LPS produced morphological alterations in newborn granule neurons. GFP- or PSD95:GFP-expressing retroviruses were delivered into the hippocampus, and LPS was administered during different periods, following the experimental design shown in Supplementary Figure S1. Mice were killed at a range of time points to analyze the morphology of 2-, 4- and 8-week-old newborn neurons. (a–j) Representative pictures showing retrovirus-labeled neurons of different ages belonging to the diverse experimental groups. (k) Quantification of total dendritic length. LPS administration at cell birth caused a significant reduction in total dendritic length.

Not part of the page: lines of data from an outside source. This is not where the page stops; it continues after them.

(** The message of the spec's example, [{"stats": {"activeFloats": 10}}]. *)
Definition statsMessage : list (string * jval) := [("stats", JObj [("activeFloats", JNum 10)])].

(** ** Properties of the component *)

(** The history is bounded: in every reachable world the instance
    holds at most 50 updates ([[update, ...prev].slice(0, 50)]). *)
Theorem history_bounded w st :
  reachable w -> comp w = Some st -> (length (updates st) <= historyLimit)%nat.
Proof.
  intros Hr. revert st.
  apply (reachable_onComp (fun st => length (updates st) <= historyLimit)%nat); try done.
  - intros now. simpl. lia.
  - intros u st _. apply length_take_le_n.
Qed.

Lemma history_bounded_witness :
  reachable (run [SockMessage 0 (Some (JObj [])) 5] openWorld) /\
  (length (updates (setLastUpdate 5 (pushUpdate (mkUpdate "update_5" (JStr "data_sync")
     (JStr "Data updated") 5 (JStr "success") None) openState))) <= historyLimit)%nat.
Proof.
  split; [apply feed_run_reachable, feed_run_reachable, star_refl|].
  apply (history_bounded (run [SockMessage 0 (Some (JObj [])) 5] openWorld));
    [apply feed_run_reachable, feed_run_reachable, star_refl|vm_compute; reflexivity].
Defined.

(** C13. A message object on an open socket of a mounted instance puts
    the new update at the head of the history, keeps the 49 most recent
    earlier ones, stamps [lastUpdate], merges [stats] when the payload's
    [stats] is truthy, and toasts according to the status. *)
Theorem message_effect w st s kvs now :
  comp w = Some st -> alive w = true -> sockets w !! s = Some Open ->
  exists st', comp (dispatch (SockMessage s (Some (JObj kvs)) now) w) = Some st' /\
    (exists u, updates st' = u :: take 49 (updates st) /\
       id u = ("update_" +:+ pretty now)%string /\
       type u = js_or (obj_lookup "type" kvs) (JStr "data_sync") /\
       message u = js_or (obj_lookup "message" kvs) (JStr "Data updated") /\
       status u = js_or (obj_lookup "status" kvs) (JStr "success") /\
       toasts (dispatch (SockMessage s (Some (JObj kvs)) now) w) = toasts w ++ statusToast u) /\
    lastUpdate st' = now /\
    stats st' = (if truthy (obj_lookup "stats" kvs)
                 then spread_json SVal (stats st) (obj_lookup "stats" kvs) else stats st).
Proof.
  intros Hc Ha Hs. rewrite (message_object_eq w st s kvs now Hc Ha Hs). simpl.
  eexists. split; [reflexivity|].
  destruct (truthy (obj_lookup "stats" kvs)); simpl; (split; [eexists; split_and!; done|done]).
Qed.

Lemma message_effect_witness :
  comp openWorld = Some openState /\ alive openWorld = true /\
  sockets openWorld !! 0%nat = Some Open /\
  exists st', comp (dispatch (SockMessage 0 (Some (JObj statsMessage)) 7) openWorld) = Some st' /\
    (exists u, updates st' = u :: take 49 (updates openState) /\
       id u = ("update_" +:+ pretty 7)%string /\
       type u = js_or (obj_lookup "type" statsMessage) (JStr "data_sync") /\
       message u = js_or (obj_lookup "message" statsMessage) (JStr "Data updated") /\
       status u = js_or (obj_lookup "status" statsMessage) (JStr "success") /\
       toasts (dispatch (SockMessage 0 (Some (JObj statsMessage)) 7) openWorld) =
         toasts openWorld ++ statusToast u) /\
    lastUpdate st' = 7 /\
    stats st' = (if truthy (obj_lookup "stats" statsMessage)
                 then spread_json SVal (stats openState) (obj_lookup "stats" statsMessage)
                 else stats openState).
Proof.
  split_and!; [vm_compute; reflexivity..|].
  apply message_effect; vm_compute; reflexivity.
Defined.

These alterations were not reversed (e) 2 or (i) 6 weeks after LPS withdrawal. In contrast, when LPS was administered 6 weeks after cell birth, no decrease in total dendritic length occurred. Ibuprofen reversed the dendritic atrophy produced by LPS administration. (l) Quantification of primary apical dendrite length. LPS significantly and permanently reduced the length of apical primary dendrites. Ibuprofen prevented the appearance of these alterations. (m) Percentage of newborn granule neurons with more than one primary apical dendrite. LPS significantly increased this percentage. The increase was restored 2 or 6 weeks after LPS withdrawal, and abolished by ibuprofen treatment. (n–p) Sholl’s analysis of (n) 2-, (o) 4- and (p) 8-week-old newborn neurons. Sholl's analysis revealed that LPS altered dendritic tree morphology and branching, significantly increasing proximal branching, while a mostly unbranched distal dendritic tree was observed. These alterations were detected regardless of cell age, and also 2 and 6 weeks after LPS withdrawal. Ibuprofen treatment increased distal branching in 4- and 8-week-old neurons. Yellow scale bar, 50 μm. Green triangles, primary apical dendrite. (*, 0.01<P<0.05) (**, 0.001<P<0.01) (***P<0.001) (^!, 0.05<P<0.1). GL, granule layer; H, hilus; LPS, lipopolysaccharide; ML, molecular layer; PBS, phosphate-buffered saline.